■ EXERCISE PROMPT: Please return only the lines from the one holding "do _ <- stop_worker (decryptor_internal" through the one holding "mkDecryptorHandler role addresses", exactly as they appear in the records below, both ends included.

■ RECORDS:
* * * * *
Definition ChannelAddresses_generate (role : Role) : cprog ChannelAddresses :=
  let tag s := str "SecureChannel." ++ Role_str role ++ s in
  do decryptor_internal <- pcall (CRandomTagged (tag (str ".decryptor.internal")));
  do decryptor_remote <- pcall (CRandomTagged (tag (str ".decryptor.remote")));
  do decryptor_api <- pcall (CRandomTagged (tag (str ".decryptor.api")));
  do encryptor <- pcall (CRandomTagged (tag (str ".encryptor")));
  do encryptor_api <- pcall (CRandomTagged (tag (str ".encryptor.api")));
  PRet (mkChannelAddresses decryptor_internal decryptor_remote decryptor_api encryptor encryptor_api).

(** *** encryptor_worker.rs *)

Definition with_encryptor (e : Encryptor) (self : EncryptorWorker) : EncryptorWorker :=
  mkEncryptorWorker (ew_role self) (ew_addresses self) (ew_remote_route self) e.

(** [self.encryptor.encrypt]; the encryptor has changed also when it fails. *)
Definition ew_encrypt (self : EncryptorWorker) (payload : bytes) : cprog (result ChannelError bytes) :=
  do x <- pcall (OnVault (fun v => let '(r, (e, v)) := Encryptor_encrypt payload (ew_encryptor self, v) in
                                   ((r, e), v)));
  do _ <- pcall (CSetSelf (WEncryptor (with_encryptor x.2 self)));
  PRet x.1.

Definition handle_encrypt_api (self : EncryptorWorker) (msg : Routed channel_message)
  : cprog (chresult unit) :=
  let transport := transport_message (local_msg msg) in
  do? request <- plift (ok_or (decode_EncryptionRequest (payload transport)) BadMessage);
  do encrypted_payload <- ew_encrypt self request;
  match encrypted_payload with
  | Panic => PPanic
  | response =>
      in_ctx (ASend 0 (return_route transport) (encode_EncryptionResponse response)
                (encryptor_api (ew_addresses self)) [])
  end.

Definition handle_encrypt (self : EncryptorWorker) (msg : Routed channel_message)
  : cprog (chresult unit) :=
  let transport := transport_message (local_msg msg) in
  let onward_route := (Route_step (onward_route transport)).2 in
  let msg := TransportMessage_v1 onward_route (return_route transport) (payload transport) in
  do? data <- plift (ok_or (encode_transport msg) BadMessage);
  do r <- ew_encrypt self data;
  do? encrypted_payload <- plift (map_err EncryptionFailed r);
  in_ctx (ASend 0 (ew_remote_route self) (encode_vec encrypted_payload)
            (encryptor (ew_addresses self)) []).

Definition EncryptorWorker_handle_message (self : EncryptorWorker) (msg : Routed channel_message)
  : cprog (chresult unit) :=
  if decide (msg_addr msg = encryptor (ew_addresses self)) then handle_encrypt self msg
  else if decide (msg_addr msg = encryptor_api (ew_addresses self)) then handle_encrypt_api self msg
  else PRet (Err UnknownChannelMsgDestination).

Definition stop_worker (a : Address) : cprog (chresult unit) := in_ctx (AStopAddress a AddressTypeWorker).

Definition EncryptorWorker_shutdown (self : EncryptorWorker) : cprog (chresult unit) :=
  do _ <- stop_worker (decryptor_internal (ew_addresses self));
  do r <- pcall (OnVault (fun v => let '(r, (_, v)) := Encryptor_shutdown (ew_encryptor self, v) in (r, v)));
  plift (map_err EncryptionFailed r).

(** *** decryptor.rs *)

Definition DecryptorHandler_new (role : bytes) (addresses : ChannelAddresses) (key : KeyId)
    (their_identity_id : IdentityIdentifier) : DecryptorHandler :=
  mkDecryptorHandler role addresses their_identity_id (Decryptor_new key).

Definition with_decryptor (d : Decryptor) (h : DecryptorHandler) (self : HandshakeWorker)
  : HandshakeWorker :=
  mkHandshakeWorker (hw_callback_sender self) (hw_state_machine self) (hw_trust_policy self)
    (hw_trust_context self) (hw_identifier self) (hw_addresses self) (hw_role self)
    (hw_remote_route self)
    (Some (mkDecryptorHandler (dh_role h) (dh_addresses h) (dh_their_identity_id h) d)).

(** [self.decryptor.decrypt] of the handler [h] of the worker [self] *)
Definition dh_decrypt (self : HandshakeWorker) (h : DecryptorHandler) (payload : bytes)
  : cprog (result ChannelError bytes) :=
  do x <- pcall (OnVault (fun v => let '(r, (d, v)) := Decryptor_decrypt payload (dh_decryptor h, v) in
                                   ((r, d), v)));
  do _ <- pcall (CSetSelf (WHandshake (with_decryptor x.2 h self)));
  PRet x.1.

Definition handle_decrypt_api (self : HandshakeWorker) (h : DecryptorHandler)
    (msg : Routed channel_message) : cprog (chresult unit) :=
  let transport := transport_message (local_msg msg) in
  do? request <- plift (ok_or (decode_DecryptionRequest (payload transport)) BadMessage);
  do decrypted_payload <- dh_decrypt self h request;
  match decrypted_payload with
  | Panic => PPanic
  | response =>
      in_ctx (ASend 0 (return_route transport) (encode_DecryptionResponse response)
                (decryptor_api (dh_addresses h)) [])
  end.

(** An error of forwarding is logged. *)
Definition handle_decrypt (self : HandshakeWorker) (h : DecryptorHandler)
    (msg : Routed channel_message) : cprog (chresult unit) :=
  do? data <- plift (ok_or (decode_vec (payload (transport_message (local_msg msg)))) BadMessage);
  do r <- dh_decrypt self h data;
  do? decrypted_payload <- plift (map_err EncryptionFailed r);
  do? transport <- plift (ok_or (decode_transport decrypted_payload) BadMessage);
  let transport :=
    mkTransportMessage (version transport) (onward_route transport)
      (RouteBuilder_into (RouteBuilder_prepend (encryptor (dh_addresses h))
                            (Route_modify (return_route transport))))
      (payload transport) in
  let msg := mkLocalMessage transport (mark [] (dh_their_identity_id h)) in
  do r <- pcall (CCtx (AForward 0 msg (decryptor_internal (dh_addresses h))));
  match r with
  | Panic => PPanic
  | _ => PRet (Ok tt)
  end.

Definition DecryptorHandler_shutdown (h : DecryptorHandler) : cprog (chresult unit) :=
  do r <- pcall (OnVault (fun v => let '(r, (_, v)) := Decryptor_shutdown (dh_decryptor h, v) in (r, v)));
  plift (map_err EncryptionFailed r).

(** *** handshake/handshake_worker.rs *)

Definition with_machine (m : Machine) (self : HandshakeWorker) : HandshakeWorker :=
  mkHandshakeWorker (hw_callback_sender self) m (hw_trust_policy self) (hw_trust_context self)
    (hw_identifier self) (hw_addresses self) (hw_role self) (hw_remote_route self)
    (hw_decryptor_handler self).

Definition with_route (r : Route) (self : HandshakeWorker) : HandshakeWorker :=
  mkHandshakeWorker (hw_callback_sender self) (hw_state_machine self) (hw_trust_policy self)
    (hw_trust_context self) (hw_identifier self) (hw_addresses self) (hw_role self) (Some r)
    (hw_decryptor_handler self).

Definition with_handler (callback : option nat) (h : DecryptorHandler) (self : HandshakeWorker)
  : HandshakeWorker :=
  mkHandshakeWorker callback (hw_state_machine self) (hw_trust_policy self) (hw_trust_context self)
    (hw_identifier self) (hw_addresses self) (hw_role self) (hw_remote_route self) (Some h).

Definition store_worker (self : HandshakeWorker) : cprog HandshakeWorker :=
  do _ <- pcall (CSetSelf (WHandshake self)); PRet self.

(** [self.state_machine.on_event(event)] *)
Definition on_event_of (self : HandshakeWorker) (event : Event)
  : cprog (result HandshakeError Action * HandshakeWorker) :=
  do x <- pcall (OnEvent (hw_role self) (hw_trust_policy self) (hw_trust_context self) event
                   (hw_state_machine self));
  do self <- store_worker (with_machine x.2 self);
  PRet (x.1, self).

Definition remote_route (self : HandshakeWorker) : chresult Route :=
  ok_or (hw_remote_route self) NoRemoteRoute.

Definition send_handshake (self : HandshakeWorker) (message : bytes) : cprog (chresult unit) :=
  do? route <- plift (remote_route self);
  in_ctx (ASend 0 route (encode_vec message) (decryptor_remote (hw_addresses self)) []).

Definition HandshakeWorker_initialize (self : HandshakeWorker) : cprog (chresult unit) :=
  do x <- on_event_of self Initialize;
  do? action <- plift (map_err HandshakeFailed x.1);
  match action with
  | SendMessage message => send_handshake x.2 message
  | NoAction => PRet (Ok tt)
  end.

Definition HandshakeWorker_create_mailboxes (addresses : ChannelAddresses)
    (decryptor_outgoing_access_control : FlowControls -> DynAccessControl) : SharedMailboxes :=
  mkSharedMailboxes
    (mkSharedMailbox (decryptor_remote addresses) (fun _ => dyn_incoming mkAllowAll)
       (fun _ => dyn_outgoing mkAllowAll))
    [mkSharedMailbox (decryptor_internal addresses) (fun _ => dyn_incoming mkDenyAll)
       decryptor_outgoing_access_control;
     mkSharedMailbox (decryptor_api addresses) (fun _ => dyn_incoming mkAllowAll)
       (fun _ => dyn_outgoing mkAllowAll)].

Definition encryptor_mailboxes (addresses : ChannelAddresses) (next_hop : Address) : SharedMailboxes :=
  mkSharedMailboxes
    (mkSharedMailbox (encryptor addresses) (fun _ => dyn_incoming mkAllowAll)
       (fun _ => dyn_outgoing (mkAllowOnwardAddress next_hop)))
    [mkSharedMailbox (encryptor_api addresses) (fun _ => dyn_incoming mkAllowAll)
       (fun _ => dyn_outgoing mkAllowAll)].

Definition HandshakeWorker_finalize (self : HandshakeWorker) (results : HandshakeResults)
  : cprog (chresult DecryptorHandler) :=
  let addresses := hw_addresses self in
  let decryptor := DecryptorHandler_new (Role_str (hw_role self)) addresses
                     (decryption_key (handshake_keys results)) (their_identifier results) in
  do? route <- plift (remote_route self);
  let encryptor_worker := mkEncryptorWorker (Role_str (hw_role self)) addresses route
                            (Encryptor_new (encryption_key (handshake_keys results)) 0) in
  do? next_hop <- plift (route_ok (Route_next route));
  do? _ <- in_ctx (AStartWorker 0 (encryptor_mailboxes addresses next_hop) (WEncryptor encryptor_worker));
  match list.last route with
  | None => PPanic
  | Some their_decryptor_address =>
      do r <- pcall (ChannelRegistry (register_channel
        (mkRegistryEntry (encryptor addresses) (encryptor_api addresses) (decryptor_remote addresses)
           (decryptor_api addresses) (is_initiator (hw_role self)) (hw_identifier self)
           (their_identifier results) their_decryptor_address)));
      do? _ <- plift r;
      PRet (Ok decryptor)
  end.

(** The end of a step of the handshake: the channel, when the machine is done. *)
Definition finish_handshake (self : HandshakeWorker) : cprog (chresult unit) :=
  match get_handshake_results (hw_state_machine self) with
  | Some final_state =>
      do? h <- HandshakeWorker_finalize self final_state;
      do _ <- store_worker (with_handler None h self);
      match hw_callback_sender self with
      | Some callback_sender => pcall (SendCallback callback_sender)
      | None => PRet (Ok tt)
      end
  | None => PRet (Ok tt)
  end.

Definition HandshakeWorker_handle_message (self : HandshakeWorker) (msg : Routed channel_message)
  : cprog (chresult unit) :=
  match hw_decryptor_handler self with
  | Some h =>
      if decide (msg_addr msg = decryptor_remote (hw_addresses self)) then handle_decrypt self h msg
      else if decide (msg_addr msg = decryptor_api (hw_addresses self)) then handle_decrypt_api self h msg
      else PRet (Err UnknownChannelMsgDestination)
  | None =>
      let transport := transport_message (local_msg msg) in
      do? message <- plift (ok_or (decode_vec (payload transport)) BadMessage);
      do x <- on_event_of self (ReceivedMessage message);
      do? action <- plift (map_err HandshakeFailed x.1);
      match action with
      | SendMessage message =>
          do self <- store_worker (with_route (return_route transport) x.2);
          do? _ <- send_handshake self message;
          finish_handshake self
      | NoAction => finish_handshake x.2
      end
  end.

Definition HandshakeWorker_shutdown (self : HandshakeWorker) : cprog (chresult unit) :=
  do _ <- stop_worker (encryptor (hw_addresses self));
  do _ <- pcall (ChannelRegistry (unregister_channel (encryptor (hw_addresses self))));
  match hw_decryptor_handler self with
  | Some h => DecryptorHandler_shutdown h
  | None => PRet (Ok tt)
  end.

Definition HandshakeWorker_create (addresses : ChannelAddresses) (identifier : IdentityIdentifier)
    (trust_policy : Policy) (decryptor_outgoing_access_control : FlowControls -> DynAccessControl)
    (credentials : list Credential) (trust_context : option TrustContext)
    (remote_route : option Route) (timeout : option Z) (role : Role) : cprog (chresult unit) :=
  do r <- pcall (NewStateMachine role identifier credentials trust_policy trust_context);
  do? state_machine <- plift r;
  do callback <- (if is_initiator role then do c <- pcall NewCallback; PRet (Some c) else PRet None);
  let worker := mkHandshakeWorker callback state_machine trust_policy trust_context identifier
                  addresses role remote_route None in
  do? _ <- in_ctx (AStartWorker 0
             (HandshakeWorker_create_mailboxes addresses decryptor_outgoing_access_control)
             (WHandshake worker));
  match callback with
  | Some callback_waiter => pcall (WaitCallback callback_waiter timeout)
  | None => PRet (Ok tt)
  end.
* * * * *
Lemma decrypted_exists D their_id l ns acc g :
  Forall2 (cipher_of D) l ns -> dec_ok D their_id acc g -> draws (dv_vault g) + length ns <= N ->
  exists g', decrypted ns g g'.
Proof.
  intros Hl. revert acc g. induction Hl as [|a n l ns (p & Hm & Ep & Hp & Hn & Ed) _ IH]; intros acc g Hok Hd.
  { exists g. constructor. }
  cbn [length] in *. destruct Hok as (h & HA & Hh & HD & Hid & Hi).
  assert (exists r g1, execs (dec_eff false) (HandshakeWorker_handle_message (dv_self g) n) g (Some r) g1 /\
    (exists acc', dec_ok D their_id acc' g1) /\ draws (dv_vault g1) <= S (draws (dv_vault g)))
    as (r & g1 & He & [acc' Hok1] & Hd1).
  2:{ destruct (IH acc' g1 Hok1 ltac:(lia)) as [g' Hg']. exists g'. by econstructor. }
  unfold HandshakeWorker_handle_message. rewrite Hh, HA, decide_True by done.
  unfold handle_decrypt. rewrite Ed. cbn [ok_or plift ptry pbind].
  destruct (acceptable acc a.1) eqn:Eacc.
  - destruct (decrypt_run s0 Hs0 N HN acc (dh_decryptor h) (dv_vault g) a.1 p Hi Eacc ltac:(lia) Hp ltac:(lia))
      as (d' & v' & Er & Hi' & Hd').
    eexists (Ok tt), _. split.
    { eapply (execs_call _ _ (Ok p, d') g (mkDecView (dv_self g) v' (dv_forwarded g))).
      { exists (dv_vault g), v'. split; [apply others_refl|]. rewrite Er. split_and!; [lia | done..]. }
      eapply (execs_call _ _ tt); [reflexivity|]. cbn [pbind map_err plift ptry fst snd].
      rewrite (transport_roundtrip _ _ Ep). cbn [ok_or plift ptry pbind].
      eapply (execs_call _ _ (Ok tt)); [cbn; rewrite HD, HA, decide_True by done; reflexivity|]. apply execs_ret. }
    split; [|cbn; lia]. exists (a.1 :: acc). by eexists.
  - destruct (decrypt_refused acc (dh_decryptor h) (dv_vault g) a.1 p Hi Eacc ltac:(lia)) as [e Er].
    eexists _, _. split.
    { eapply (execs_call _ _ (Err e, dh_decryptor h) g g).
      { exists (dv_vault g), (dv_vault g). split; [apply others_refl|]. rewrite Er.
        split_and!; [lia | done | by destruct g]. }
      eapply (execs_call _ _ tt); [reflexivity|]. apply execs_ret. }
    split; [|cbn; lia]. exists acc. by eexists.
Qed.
* * * * *
■ EXERCISE ANSWER:
  do _ <- stop_worker (decryptor_internal (ew_addresses self));
  do r <- pcall (OnVault (fun v => let '(r, (_, v)) := Encryptor_shutdown (ew_encryptor self, v) in (r, v)));
  plift (map_err EncryptionFailed r).

(** *** decryptor.rs *)

Definition DecryptorHandler_new (role : bytes) (addresses : ChannelAddresses) (key : KeyId)
    (their_identity_id : IdentityIdentifier) : DecryptorHandler :=
  mkDecryptorHandler role addresses their_identity_id (Decryptor_new key).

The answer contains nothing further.